■ **About this exercise**
Find every line in the records below that holds the word "false" and copy it.

※ ※ ※

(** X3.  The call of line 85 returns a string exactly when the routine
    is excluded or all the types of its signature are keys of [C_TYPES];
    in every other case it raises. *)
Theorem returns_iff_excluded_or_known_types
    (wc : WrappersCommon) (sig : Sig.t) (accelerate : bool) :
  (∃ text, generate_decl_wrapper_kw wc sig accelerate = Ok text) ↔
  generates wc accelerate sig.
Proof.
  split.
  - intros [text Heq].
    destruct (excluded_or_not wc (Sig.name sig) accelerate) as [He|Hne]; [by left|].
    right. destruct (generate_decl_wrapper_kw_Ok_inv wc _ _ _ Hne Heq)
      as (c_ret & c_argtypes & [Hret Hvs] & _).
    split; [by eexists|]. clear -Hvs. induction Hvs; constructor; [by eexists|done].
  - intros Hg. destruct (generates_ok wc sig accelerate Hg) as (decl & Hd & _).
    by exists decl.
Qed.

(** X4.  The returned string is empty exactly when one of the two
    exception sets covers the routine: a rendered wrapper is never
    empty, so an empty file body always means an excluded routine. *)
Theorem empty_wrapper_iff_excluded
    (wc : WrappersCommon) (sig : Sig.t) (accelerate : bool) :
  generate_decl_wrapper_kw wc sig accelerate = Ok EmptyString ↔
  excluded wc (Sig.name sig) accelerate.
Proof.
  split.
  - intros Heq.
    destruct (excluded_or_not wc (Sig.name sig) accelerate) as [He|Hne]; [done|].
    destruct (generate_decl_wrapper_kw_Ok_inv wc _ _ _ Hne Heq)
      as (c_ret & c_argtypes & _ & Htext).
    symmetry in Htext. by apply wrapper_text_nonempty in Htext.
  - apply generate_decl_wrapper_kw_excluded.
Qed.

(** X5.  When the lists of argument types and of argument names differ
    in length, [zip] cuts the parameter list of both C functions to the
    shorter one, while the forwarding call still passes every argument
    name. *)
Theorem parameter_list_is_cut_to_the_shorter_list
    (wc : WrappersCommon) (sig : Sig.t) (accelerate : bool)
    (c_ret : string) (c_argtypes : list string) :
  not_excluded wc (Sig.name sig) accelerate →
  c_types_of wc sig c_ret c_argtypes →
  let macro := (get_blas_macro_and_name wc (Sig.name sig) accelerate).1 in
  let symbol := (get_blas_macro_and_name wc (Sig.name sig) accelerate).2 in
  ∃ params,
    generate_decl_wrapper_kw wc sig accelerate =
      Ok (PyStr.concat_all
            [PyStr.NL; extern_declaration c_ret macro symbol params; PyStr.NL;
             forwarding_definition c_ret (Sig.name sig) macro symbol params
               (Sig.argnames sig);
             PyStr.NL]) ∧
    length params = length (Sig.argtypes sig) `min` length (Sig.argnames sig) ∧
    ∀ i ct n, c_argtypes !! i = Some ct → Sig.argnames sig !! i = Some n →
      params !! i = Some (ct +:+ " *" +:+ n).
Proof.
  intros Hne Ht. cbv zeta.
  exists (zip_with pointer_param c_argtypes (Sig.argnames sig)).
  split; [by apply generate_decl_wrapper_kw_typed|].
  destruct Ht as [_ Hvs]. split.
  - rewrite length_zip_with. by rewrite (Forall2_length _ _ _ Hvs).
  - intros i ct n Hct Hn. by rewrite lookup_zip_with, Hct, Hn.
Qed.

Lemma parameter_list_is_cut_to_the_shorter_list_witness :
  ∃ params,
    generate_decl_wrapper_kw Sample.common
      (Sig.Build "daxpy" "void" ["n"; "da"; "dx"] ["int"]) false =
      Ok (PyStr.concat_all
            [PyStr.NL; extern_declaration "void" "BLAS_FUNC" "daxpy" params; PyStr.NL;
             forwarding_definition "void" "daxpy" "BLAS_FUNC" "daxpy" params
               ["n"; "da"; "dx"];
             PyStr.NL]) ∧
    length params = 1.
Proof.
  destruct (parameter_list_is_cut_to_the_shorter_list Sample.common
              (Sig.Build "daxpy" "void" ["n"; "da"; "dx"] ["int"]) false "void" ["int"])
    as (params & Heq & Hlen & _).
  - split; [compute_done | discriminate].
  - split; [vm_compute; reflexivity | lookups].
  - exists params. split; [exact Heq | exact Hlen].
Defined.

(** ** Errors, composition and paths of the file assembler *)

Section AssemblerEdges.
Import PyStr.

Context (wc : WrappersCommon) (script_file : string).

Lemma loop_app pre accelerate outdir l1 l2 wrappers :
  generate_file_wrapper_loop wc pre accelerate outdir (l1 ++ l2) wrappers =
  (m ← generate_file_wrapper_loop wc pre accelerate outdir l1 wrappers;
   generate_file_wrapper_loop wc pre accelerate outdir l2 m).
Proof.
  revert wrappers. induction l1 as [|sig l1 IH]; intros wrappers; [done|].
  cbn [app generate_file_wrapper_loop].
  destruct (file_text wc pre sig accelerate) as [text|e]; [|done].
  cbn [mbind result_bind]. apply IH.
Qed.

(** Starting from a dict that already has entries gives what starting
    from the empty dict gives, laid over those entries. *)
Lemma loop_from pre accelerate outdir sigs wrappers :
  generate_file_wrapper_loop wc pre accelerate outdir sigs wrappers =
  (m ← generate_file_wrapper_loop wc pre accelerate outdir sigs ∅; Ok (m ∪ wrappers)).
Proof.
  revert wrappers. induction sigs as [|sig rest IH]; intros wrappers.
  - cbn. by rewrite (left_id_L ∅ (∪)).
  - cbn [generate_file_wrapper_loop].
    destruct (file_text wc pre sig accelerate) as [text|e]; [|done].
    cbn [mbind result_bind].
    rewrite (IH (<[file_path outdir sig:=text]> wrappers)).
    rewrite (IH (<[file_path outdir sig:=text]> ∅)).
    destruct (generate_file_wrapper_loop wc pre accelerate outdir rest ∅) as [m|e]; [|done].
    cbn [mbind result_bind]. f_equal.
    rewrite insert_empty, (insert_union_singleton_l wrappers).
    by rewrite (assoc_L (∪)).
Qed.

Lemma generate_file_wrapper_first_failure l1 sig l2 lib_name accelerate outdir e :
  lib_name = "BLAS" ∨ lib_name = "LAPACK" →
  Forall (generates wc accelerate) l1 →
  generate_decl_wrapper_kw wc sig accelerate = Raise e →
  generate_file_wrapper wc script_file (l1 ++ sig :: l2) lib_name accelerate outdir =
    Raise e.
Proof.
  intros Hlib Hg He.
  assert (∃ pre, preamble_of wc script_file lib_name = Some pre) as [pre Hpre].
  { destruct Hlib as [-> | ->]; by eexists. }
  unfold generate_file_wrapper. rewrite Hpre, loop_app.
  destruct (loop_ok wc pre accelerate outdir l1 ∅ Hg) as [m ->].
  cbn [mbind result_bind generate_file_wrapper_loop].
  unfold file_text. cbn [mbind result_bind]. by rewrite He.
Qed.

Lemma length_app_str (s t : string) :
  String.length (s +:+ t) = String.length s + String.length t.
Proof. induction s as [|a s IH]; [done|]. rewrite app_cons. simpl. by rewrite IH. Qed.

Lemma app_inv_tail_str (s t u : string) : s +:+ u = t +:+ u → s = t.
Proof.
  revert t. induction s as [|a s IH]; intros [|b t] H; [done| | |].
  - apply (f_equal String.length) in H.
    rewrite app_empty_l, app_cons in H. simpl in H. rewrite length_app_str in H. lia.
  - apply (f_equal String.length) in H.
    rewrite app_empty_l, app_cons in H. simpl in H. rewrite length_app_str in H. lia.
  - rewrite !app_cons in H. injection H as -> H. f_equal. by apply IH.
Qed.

※ ※ ※

■ **Solved problem**
      (Sig.Build "daxpy" "void" ["n"; "da"; "dx"] ["int"]) false =
              (Sig.Build "daxpy" "void" ["n"; "da"; "dx"] ["int"]) false "void" ["int"])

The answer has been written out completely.